Definition effectEvidence (request : EffectRequest) (outcome : GovernedEffectExecutionResult) (s : Snapshot)
  : result HaccError (list PendingEvidence) :=
  let* arguments := or_digest (gr_argumentsSha256 <$> result_receipt outcome) "hacc/runtime-v2/effect-arguments/v1"
                      (JObj (eq_arguments request)) in
  let* policy := or_digest (match ActionPolicy.pd_policy_digest <$> result_decision outcome with
                            | Some h => Some h | None => gr_policyDigest <$> result_receipt outcome end)
                   "hacc/runtime-v2/no-policy/v1" (JStr (eq_action request)) in
  let* settled := match result_receipt outcome with
                  | Some receipt => receipt_evidence request s receipt | None => Ok [] end in
  Ok ([{| pe_type := "action.attempted";
          pe_payload := JObj (field "attempt_id" (JStr (eq_attemptId request)) ++
            field "action_id" (JStr (eq_action request)) ++ field "capability_id" (JStr (eq_action request)) ++
            field "plan_revision" (plan_revision s) ++ field "arguments_sha256" (JStr arguments)) |};
       {| pe_type := "action.policy_decided";
          pe_payload := JObj (field "attempt_id" (JStr (eq_attemptId request)) ++
            field "decision" (jtext (match result_decision outcome with Some _ => "deny" | None => "allow" end)) ++
            field "policy_sha256" (JStr policy) ++
            field "reason_code" (match result_decision outcome with
              | Some d => JStr (ActionPolicy.pd_reason d) | None => jtext (execution_text outcome) end)) |}] ++ settled).

(** The proposal that a request becomes. *)
Definition effect_proposal (programId : jstr) (p : Program.Projection) (request : EffectRequest) : GovernedEffectProposal :=
  {| gp_subjectId := programId; gp_action := eq_action request; gp_arguments := eq_arguments request;
     gp_idempotencyKey := eq_idempotencyKey request; gp_expectedAuthority := programBinding p;
     gp_confirmation := eq_confirmation request |}.

(** What is checked before the effect is executed. *)
Definition accept_effect (request : EffectRequest) (stored : Snapshot) : result HaccError (Snapshot * Program.Projection) :=
  let* current := accept_request stored (eq_expectedContractSha256 request) in
  let* projection := lift (Program.foldConversationProgram (sn_program current)) in
  raise CapabilityDenied when
    bool_decide (Program.pj_focusedGoal projection = None) || negb (safe_attempt (eq_attemptId request)) ;;
  raise CapabilityDenied when
    negb (existsb (fun a => TurnContract.ac_action_id a =?s eq_action request)
            (TurnContract.so_eligible_actions (source_of (sn_contract current)))) ;;
  Ok (current, projection).

Definition executeEffect (programId : jstr) (request : EffectRequest) (stored : Snapshot) : transaction EffectResult :=
  bind (from (accept_effect request stored)) (fun cp => let '(current, projection) := cp in
  bind (execute effects (effect_proposal programId projection request)) (fun result =>
  bind (match result_receipt result with
        | Some receipt => projectEffectResult (sn_program current) projection request receipt
        | None => Return (sn_program current)
        end) (fun program =>
  from (
    let* next := compile (sn_runtimeRevision current + 1) program (sn_audibility current) in
    let* evidence := effectEvidence request result next in
    Ok (next, {| xr_disposition := execution_text result; xr_receiptId := gr_receiptId <$> result_receipt result;
                 xr_reconciliationJobId := jb_jobId <$> result_job result |}, evidence))))).

(** ** Reconciliation *)

Definition reconciliationEvidence (run : ReconciliationRunResult) (s : Snapshot) : result HaccError PendingEvidence :=
  let* attempt := need (digest "hacc/runtime-v2/reconcile-attempt/v1" (JStr (jb_jobId (rr_job run)))) in
  let* receiptId := programReceiptId (gr_receiptId (rr_receipt run)) in
  let* outcome := or_digest (match gr_resultSha256 (rr_receipt run) with
                             | Some h => Some h | None => gr_proofSha256 (rr_receipt run) end)
                    "hacc/runtime-v2/reconcile-result/v1" (run_json run) in
  Ok {| pe_type := "action.receipt";
        pe_payload := JObj (field "attempt_id" (JStr (js "reconcile." ++ take 24 attempt)) ++
          field "receipt_id" (JStr receiptId) ++
          field "status" (jtext (match rr_disposition run with RrCommitted | RrAbsent => "reconciled" | _ => "indeterminate" end)) ++
          field "semantic_effect_id" (match rr_disposition run with
            | RrCommitted => JStr (js "effect.reconciled." ++ jb_receiptId (rr_job run)) | _ => JNull end) ++
          field "result_sha256" (JStr outcome) ++ field "world_revision" (jnat (event_count s))) |}.

Definition concludes (d : RunDisposition) : bool := match d with RrCommitted | RrAbsent | RrUnknown => true | _ => false end.

(** The fact that a concluded reconciliation adds to the program. *)
Definition reconciliation_fact (jobId : jstr) (run : ReconciliationRunResult) : result HaccError Program.Payload :=
  let* key := need (digest "hacc/runtime-v2/reconciliation-key/v1" (JStr jobId)) in
  let* receiptSha256 := need (digest "hacc/runtime-v2/reconciled-receipt/v1" (effect_receipt_json (rr_receipt run))) in
  let* evidence := or_digest (gr_proofSha256 (rr_receipt run)) "hacc/runtime-v2/reconciliation-evidence/v1" (run_json run) in
  Ok (Program.FactAsserted (js "reconciliation." ++ take 32 key)
        (JObj (field "disposition" (jtext (run_text (rr_disposition run))) ++ field "receipt_sha256" (JStr receiptSha256)))
        {| Program.pa_kind := Program.ByTool; Program.pa_evidenceSha256 := evidence |}).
* * * * *
• Exercise directions:
Return only the lines between the one holding "(** The proposal that a request becomes. *)" and the one holding "gp_arguments := eq_arguments request;", inclusive, exactly as they appear above.

• Answer to this problem:
(** The proposal that a request becomes. *)
Definition effect_proposal (programId : jstr) (p : Program.Projection) (request : EffectRequest) : GovernedEffectProposal :=
  {| gp_subjectId := programId; gp_action := eq_action request; gp_arguments := eq_arguments request;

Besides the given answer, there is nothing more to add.